Paint a fireplace (or anything) for a whole new look
In the main bedroom, Lamb and Davis find an old fireplace, which they know could be a good selling point. However, the red color doesn’t go with the new home design.
“I love that there’s a fireplace in the main bedroom,” Lamb says. “I really, really don’t care for the fact that it’s, like, this bright red and it doesn’t go at all with our deep, dark luxury kind of vibe that we’re going for.”
They paint the fireplace black using high-heat paint, which won’t chip or come off no matter how hot the fireplace gets. The results look modern and match the home’s new dark design.
This upgrade is a good reminder that walls aren’t the only thing homeowners can paint to get their desired look. (Here are some other surprising things you can paint.)
A dark tub in the bathroom adds drama
To push this house into the million-dollar range, the HGTV hosts know they’ll need to add expensive upgrades.

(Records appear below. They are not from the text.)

(** X4: an infinite wheel delta sends a finite distance to the end of
    its range: [+inf] to 1 and [-inf] to 100. *)
Theorem wheel_infinite_saturates (inp : FrameInput) (st : AppState) (s : bool) :
  is_finite (distance (camera st)) = true ->
  MouseWheel inp = S754_infinity s ->
  distance (camera (Update E inp st)) = if s then (100#1)%f32 else (1#1)%f32.
Proof.
  intros Hd Hw. rewrite Update_distance, wheel_block_distance_cases, Hw.
  destruct (distance (camera st)) as [sd|sd| |sd md ed]; try discriminate;
    destruct s; reflexivity.
Qed.

Lemma clamp_pitch_block_idem (c : CameraState) :
  clamp_pitch_block (clamp_pitch_block c) = clamp_pitch_block c.
Proof.
  unfold clamp_pitch_block.
  destruct (F32.ltb pitchLimit (pitch c)) eqn:H1; cbn [pitch set_pitch].
  - reflexivity.
  - destruct (F32.ltb (pitch c) (F32.opp pitchLimit)) eqn:H2; cbn [pitch set_pitch].
    + reflexivity.
    + now rewrite H1, H2.
Qed.

Lemma Update_no_input (inp : FrameInput) (st : AppState) :
  no_input inp -> camera (Update E inp st) = clamp_pitch_block (camera st).
Proof.
  intros (Hdrag & Hw & Hu & Hd & Hr & Hl & Hb).
  rewrite Update_camera. cbn zeta.
  rewrite preset_block_idle by exact Hb.
  rewrite pan_block_idle by (repeat split; assumption).
  unfold view_camera. rewrite wheel_block_idle by exact Hw.
  unfold drag_block. now rewrite Hdrag.
Qed.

“We’re doing high-end materials. We want it to feel very rich, very expensive,” Lamb says.
So, to finish the main suite, Lamb and Davis add a large, luxurious black bathtub to the bathroom.
“That’s moody, deep, dark luxury right there,” Lamb says when the tub arrives.
Do Lindsay Lamb and Leslie Davis sell this unsellable house?
After investing $100,000 and six weeks into the renovation, Lamb and Davis list the property for $1 million. This house gets a lot of interest, and the homeowners end up accepting an offer of $1,320,000.
The sisters leave with a profit of $210,000—and renewed confidence that their instincts to go to the dark side might pay off more than they’d ever imagined.